Our abbreviated config files are attached.
[/quote]
This appears to be a problem directly with Log4J 2. When deploying in a webapp there is an extra configuration needed as a context param. But we added that and the problem remains. The class in the exception is looking for a file:
log4j2.component.properties
Problem is resolved. The fix required lots of configuration tweaks plus adding a missing dependency for Log4J 2. So it is possible to have a Vaadin 7 app and a Vaadin 8 app in the same web container. Cool.
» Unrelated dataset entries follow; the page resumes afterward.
(** ** Command identifiers *)

Lemma GenerateCommandIds_formula : forall K c, 0 <= c < 2 ^ 32 ->
  GenerateCommandIds K c =
  (map (fun i => (c + Z.of_nat i + 1) mod 2 ^ 32) (seq 0 K),
   (c + Z.of_nat K) mod 2 ^ 32).
Proof.
  induction K as [|K IH]; intros c Hc.
  - simpl; rewrite Z.add_0_r, Z.mod_small by lia; reflexivity.
  - change (GenerateCommandIds (S K) c) with
      (let (ids, c') := GenerateCommandIds K ((c + 1) mod 2 ^ 32) in
       ((c + 1) mod 2 ^ 32 :: ids, c')).
    rewrite (IH ((c + 1) mod 2 ^ 32)) by (apply Z.mod_pos_bound; lia).
    cbn [seq map]; rewrite <- seq_shift, map_map.
    f_equal; [f_equal; [f_equal; lia |] | ].
    + apply map_ext; intros i.
      rewrite <- Z.add_assoc, Zplus_mod_idemp_l; f_equal; lia.
    + rewrite Zplus_mod_idemp_l; f_equal; lia.
Qed.

Lemma map_seq_sorted : forall (f : nat -> Z) n a,
  (forall i j, (a <= i < j)%nat -> (j < a + n)%nat -> f i < f j) ->
  StronglySorted Z.lt (map f (seq a n)).
Proof.
  intros f; induction n as [|n IH]; intros a Hf; simpl; constructor.
  - apply IH; intros i j Hij Hj; apply Hf; lia.
  - apply Forall_map, Forall_forall; intros j Hj; apply in_seq in Hj.
    apply Hf; lia.
Qed.

Lemma StronglySorted_lt_NoDup : forall l : list Z,
  StronglySorted Z.lt l -> NoDup l.
Proof.
  induction l as [|x l IH]; intros Hs; constructor; inversion Hs; subst.
  - intros Hin; rewrite Forall_forall in H2; specialize (H2 x Hin); lia.
  - apply IH; assumption.
Qed.

(** C5 (as the code has it): [GenerateCommandId] is one [uint32_t] counter,
    pre-incremented modulo [2^32]: from counter [c], [K] calls return
    [(c+1) mod 2^32, ..., (c+K) mod 2^32] and leave [(c+K) mod 2^32]; while
    no wrap occurs ([c + K < 2^32]) the values are strictly increasing and
    pairwise distinct. *)
Theorem GenerateCommandIds_spec : forall (K : nat) (c : Z), 0 <= c < 2 ^ 32 ->
  fst (GenerateCommandIds K c) = map (fun i => (c + Z.of_nat i + 1) mod 2 ^ 32) (seq 0 K) /\
  snd (GenerateCommandIds K c) = (c + Z.of_nat K) mod 2 ^ 32 /\
  (c + Z.of_nat K < 2 ^ 32 ->
   StronglySorted Z.lt (fst (GenerateCommandIds K c)) /\
   NoDup (fst (GenerateCommandIds K c))).
Proof.
  intros K c Hc; rewrite GenerateCommandIds_formula by exact Hc; simpl.
  split; [reflexivity |]; split; [reflexivity |].
  intros Hno.
  assert (Hs : StronglySorted Z.lt
                 (map (fun i => (c + Z.of_nat i + 1) mod 2 ^ 32) (seq 0 K))).
  { apply map_seq_sorted; intros i j Hij Hj.
    rewrite !Z.mod_small by lia; lia. }
  split; [exact Hs | apply StronglySorted_lt_NoDup, Hs].
Qed.

Lemma GenerateCommandIds_spec_witness :
  0 <= commandId_init < 2 ^ 32 /\
  fst (GenerateCommandIds 3 commandId_init) = [1; 2; 3].
Proof.
  assert (H0 : 0 <= commandId_init < 2 ^ 32) by (unfold commandId_init; lia).
  split; [exact H0 |].
  destruct (GenerateCommandIds_spec 3 commandId_init H0) as (H & _).
  rewrite H; reflexivity.
Defined.

(** C5 refuted: the calls of a process are not strictly increasing for
    every [K]; the [2^32]-th call wraps the counter and returns 0 after the
    first call returned 1. *)
Lemma GenerateCommandIds_wraps :
  ~ (forall K : nat, StronglySorted Z.lt (fst (GenerateCommandIds K commandId_init))).
Proof.
  intros H.
  set (k := Z.to_nat (2 ^ 32 - 2)).
  assert (Hk : Z.of_nat k = 2 ^ 32 - 2) by (unfold k; rewrite Z2Nat.id; lia).
  clearbody k.
  specialize (H (S (S k))).
  rewrite GenerateCommandIds_formula in H by (unfold commandId_init; lia).
  unfold fst in H.
  replace (seq 0 (S (S k))) with (0%nat :: seq 1 k ++ [S k]) in H
    by (rewrite <- seq_S; reflexivity).
  rewrite map_cons, map_app in H.
  apply StronglySorted_inv in H; destruct H as [_ Hall].
  apply Forall_app in Hall; destruct Hall as [_ Hlast].
  apply Forall_inv in Hlast; rename Hlast into Hlt.
  unfold commandId_init in Hlt; cbv beta in Hlt.
  replace (0 + Z.of_nat (S k) + 1) with (2 ^ 32) in Hlt by lia.
  rewrite Z_mod_same_full in Hlt.
  cbn in Hlt; lia.
Qed.

(** C9: before the counter wraps, [GenerateCommandId] never returns 0 (its
    first value is 1, each call pre-increments), while [CreateCommands] and
    [CreateCommand] leave [cmd_id = 0]; so a sequence given an identifier at
    dispatch ([assign_dispatch_id]) at any of the first [2^32 - 1] calls has
    [cmd_id <> 0], and [cmd_id = 0] marks a sequence never dispatched. *)
Theorem cmd_id_zero_marks_undispatched :
  fst (GenerateCommandId commandId_init) = 1 /\
  (forall c, 0 <= c < 2 ^ 32 - 1 -> fst (GenerateCommandId c) <> 0) /\
  (forall K : nat, Z.of_nat K < 2 ^ 32 ->
     ~ In 0 (fst (GenerateCommandIds K commandId_init))) /\
  (forall (T : Type) (CT : CommandType T) (sequence : list T) t rc,
     CreateCommands sequence t = Ok rc -> cmd_id rc = 0) /\
  (forall (T : Type) (CT : CommandType T) (c : T), cmd_id (CreateCommand c) = 0) /\
  (forall (n : nat) rc, Z.of_nat n < 2 ^ 32 - 1 ->
     cmd_id (fst (assign_dispatch_id (snd (GenerateCommandIds n commandId_init)) rc)) <> 0).
Proof.
  assert (Hgen : forall c, 0 <= c < 2 ^ 32 - 1 -> fst (GenerateCommandId c) <> 0).
  { intros c Hc; unfold GenerateCommandId; simpl.
    rewrite Z.mod_small by lia; lia. }
  split; [reflexivity |].
  split; [exact Hgen |].
  split.
  { intros K HK Hin.
    rewrite GenerateCommandIds_formula in Hin by (unfold commandId_init; lia).
    simpl in Hin; apply in_map_iff in Hin.
    destruct Hin as (i & Hi & Hseq); apply in_seq in Hseq.
    unfold commandId_init in Hi.
    rewrite Z.mod_small in Hi by lia; lia. }
  split.
  { intros T CT sequence t rc Hc.
    unfold CreateCommands in Hc.
    destruct (_ || _)%bool; [discriminate |].
    injection Hc as <-.
    destruct (emplace_all_fields sequence
                (set_total_timeout t (set_cmd_size (List.length sequence) RobotCommand_default)))
      as (_ & Hi & _).
    rewrite Hi; reflexivity. }
  split; [reflexivity |].
  intros n rc Hn.
  rewrite GenerateCommandIds_formula by (unfold commandId_init; lia).
  unfold assign_dispatch_id, snd.
  unfold commandId_init; rewrite Z.mod_small by lia.
  pose proof (Hgen (0 + Z.of_nat n)) as Hg.
  destruct (GenerateCommandId (0 + Z.of_nat n)) as [id c'] eqn:E.
  simpl in *; apply Hg; lia.
Qed.

(** ** Command types *)

(** C6 (as the code has it): [MotionCommand::CreateCommand] copies the joint
    positions and stores [timeout_s] as given, with no check, leaving every
    other field at its default (its default argument is 30.0);
    [TorqueCommand] and [EndEffectorCommand] have no factory and default to
    a timeout of 10.0. *)
Theorem command_timeouts_unvalidated : forall (jp : list double) (t : double),
  MotionCommand_CreateCommand jp t =
    {| joint_positions := jp;
       joint_velocities := zero_array JOINT_NUM;
       ee_transform := zero_array 16;
       ee_velocity := zero_array 6;
       elbow := zero_array 2;
       has_elbow := false;
       mc_timeout := t |} /\
  mc_timeout (MotionCommand_CreateCommand_default jp) = 30.0%float /\
  PrimFloat.ltb 0 (mc_timeout (MotionCommand_CreateCommand_default jp)) = true /\
  tc_timeout TorqueCommand_default = 10.0%float /\
  ee_timeout EndEffectorCommand_default = 10.0%float.
Proof. intros jp t; repeat split. Qed.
I’m not sure why you think that. WebContainers are supposed to handle many webapps deployed. And as far as scaling, docker is just another container just like the web container in that it uses lots of resources. But the real solution to the scalability problem for webapps is to stop using servlets entirely. Most apps don’t need most of the features of web containers anyway. Web containers were designed to solve a problem that now can be solved more efficiently in other ways.
I dont know you use case but I would not recomend to put all applications in one app server, instead you can use docker containers. If you put two or more applications in same app server it will be harder to maintain and scale.
Say you want to put a new release in the production, so both of you applications are offline for some time, this time can vary from 15 minutes to several hours. Or you realize that application A is mostly used and you need to scale, well you will scale all deployments?
That suck from many perspectives. If you have applications whith like 10 users and make releases each half of the year its totaly ok to do in this way. As i said i dont know you use case. But i would avoid that.
I am not talking about web containers and there usability.